[Records from a data source]
══════
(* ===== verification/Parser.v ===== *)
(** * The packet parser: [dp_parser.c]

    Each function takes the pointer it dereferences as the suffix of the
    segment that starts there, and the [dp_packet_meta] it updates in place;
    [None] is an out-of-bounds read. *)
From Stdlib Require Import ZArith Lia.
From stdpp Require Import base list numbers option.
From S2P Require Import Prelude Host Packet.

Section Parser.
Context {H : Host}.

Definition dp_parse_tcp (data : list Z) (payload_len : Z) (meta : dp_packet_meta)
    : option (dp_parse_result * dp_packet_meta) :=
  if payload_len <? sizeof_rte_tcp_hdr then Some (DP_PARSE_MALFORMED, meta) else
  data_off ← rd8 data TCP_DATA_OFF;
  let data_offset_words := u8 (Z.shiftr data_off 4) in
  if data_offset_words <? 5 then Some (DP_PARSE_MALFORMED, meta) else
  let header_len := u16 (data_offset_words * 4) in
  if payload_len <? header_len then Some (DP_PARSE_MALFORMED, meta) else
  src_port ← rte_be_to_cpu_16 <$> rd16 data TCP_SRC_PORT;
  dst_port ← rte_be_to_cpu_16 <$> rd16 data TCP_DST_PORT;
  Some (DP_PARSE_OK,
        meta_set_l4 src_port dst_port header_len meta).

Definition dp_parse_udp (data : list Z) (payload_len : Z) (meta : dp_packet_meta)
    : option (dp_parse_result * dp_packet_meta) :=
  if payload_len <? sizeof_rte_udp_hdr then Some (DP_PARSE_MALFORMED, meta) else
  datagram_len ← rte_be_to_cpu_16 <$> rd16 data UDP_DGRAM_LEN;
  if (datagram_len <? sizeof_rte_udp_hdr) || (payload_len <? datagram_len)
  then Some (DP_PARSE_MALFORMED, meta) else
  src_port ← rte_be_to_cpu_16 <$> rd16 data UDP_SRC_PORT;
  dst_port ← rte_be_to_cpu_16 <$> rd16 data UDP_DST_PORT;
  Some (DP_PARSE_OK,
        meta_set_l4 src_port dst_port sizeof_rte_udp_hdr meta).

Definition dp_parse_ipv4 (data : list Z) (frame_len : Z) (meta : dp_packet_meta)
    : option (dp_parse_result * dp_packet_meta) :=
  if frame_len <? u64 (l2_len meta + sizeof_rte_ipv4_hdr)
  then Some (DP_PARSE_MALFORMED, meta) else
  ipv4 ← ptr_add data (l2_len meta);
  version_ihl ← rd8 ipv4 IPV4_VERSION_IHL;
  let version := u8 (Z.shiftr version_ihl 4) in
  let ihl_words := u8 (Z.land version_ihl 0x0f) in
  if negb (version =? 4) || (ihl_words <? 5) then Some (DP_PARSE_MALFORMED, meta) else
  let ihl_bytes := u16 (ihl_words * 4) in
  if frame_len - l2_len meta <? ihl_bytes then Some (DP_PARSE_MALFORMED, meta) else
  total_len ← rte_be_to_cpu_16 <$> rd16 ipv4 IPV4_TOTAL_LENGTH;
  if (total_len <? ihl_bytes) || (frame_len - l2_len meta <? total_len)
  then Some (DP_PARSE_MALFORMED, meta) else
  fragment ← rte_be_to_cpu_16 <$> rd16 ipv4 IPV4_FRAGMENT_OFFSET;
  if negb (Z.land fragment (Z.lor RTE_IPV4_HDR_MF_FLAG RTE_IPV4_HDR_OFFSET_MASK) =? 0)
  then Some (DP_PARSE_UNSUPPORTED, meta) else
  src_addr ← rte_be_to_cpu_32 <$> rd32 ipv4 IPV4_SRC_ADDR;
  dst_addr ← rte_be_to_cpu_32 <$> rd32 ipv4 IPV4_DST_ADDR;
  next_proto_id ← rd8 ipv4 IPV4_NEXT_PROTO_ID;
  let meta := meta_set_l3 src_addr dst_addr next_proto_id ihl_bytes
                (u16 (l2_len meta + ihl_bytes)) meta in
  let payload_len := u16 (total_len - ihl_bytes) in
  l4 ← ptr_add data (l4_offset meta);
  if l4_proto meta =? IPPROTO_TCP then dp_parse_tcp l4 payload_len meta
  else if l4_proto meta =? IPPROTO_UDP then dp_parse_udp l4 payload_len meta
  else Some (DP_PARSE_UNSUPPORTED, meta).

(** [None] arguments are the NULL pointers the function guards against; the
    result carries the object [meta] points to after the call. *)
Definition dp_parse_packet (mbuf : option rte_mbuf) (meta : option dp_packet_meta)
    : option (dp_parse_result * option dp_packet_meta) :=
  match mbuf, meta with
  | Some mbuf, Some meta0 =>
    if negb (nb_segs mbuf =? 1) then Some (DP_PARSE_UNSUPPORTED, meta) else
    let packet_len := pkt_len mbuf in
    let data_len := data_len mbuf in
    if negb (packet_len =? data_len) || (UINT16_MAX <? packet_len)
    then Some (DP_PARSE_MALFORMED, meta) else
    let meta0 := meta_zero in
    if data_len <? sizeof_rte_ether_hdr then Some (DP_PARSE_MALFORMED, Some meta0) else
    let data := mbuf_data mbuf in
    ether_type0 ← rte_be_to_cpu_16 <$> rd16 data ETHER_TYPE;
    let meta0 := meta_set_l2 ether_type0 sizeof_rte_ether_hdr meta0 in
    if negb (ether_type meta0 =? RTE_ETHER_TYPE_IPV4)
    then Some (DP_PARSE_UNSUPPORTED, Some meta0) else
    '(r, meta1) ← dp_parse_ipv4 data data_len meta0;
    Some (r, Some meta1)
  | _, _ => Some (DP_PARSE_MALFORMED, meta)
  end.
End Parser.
══════
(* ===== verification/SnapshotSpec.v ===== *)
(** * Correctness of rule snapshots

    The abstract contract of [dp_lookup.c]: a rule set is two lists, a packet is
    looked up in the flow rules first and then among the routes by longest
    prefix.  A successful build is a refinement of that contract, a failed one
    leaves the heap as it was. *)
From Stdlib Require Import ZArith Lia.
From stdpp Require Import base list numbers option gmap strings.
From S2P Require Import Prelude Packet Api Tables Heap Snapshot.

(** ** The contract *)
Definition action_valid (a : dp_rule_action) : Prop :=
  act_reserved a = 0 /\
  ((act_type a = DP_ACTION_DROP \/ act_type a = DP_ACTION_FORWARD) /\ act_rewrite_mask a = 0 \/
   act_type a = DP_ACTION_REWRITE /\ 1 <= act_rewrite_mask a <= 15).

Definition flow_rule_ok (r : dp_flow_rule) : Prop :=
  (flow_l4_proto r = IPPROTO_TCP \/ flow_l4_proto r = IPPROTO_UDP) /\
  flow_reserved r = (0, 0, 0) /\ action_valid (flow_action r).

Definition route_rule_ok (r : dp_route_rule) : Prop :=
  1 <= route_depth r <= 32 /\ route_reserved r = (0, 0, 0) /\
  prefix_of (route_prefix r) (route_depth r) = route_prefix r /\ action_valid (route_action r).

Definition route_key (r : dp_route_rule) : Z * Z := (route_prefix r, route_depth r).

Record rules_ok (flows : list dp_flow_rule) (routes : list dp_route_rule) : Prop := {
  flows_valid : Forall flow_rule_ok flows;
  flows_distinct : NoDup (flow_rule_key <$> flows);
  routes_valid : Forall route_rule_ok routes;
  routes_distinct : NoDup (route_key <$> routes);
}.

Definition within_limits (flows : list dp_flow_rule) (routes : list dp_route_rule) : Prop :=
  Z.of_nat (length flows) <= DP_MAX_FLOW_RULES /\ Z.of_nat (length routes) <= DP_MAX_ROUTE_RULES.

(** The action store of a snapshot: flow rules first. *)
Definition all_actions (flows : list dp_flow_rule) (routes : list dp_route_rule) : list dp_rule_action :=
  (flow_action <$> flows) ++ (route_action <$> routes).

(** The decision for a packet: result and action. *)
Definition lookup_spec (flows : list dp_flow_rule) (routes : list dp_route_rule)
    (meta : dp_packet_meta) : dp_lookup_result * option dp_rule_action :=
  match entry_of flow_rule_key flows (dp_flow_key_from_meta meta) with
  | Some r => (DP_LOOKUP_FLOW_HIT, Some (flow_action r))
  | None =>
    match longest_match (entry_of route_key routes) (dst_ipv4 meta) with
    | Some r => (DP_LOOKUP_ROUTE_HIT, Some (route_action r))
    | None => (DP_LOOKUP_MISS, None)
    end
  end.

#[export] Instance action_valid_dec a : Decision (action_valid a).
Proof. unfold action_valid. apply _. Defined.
══════
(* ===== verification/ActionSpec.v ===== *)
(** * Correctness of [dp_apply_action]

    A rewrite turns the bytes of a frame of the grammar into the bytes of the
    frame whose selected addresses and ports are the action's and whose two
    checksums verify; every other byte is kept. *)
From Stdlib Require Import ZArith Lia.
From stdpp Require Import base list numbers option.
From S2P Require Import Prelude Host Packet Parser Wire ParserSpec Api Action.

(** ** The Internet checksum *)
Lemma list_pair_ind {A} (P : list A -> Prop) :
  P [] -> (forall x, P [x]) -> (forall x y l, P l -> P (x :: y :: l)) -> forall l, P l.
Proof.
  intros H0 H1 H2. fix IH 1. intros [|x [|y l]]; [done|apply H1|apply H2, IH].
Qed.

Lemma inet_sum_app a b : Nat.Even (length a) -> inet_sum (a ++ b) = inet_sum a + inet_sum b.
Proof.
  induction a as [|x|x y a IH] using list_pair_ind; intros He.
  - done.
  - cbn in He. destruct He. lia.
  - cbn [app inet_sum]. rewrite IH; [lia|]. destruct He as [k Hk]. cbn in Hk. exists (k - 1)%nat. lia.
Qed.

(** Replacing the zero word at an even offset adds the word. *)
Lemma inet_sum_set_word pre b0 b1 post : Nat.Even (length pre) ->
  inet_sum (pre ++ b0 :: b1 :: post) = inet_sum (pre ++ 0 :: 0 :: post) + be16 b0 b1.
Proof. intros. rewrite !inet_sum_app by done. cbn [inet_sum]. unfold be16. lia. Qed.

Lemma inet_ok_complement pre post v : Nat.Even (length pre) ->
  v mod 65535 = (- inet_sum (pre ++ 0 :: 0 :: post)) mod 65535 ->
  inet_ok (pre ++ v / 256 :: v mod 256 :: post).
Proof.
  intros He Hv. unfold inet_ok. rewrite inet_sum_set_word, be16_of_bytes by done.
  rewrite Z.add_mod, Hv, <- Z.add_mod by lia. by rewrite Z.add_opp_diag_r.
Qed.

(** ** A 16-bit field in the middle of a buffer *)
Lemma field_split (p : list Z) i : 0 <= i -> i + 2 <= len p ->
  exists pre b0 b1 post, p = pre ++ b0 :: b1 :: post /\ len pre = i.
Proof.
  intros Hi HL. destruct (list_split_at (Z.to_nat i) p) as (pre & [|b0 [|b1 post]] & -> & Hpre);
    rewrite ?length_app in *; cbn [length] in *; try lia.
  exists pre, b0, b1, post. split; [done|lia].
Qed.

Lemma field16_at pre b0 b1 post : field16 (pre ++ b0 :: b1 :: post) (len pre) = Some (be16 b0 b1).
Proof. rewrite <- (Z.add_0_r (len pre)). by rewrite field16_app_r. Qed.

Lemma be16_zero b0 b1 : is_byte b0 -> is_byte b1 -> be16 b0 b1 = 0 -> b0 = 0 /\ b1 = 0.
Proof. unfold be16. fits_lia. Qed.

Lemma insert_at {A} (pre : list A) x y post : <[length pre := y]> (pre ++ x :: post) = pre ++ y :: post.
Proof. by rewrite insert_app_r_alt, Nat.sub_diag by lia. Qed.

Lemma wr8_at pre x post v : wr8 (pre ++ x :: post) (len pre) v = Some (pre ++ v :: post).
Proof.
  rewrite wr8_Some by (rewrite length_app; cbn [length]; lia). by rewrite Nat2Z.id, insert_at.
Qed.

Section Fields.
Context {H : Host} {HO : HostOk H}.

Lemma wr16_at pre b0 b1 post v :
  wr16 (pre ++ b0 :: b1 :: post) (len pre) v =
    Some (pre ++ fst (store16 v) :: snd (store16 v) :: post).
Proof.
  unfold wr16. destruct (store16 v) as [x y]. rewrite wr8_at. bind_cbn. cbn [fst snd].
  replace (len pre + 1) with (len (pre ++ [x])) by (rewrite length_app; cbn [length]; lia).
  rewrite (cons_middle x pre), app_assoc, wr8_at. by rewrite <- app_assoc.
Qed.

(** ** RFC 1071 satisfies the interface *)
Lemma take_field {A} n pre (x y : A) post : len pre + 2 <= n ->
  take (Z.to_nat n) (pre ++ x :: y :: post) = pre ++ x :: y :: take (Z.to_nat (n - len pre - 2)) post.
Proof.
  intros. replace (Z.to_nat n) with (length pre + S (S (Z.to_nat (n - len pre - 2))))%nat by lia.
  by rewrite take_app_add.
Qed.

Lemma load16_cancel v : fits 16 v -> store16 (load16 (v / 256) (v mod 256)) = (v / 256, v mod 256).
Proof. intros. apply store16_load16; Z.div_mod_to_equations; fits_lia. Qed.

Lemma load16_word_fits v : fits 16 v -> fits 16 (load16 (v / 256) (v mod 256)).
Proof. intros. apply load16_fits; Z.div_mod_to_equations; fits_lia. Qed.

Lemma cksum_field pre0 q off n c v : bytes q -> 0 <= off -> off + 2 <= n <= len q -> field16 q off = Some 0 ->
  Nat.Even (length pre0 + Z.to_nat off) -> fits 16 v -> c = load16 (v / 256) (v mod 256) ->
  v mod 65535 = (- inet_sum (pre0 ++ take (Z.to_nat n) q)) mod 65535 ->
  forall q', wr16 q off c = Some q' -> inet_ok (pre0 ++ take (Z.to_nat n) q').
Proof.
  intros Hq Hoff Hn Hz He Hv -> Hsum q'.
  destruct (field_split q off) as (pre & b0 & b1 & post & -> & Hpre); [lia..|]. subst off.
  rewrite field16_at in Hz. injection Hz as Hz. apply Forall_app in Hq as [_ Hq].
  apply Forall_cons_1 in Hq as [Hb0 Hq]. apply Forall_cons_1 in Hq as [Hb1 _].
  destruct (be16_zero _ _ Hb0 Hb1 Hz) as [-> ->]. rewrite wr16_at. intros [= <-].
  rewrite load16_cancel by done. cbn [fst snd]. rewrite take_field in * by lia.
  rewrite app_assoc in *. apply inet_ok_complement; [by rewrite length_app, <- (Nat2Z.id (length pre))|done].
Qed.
══════
Task instructions: Reproduce exactly the section above that begins at the line containing "ipv4 ← ptr_add data (l2_len meta);" and ends at the line containing "if (total_len <?", leaving out all other lines.

Written response:
  ipv4 ← ptr_add data (l2_len meta);
  version_ihl ← rd8 ipv4 IPV4_VERSION_IHL;
  let version := u8 (Z.shiftr version_ihl 4) in
  let ihl_words := u8 (Z.land version_ihl 0x0f) in
  if negb (version =? 4) || (ihl_words <? 5) then Some (DP_PARSE_MALFORMED, meta) else
  let ihl_bytes := u16 (ihl_words * 4) in
  if frame_len - l2_len meta <? ihl_bytes then Some (DP_PARSE_MALFORMED, meta) else
  total_len ← rte_be_to_cpu_16 <$> rd16 ipv4 IPV4_TOTAL_LENGTH;
  if (total_len <? ihl_bytes) || (frame_len - l2_len meta <? total_len)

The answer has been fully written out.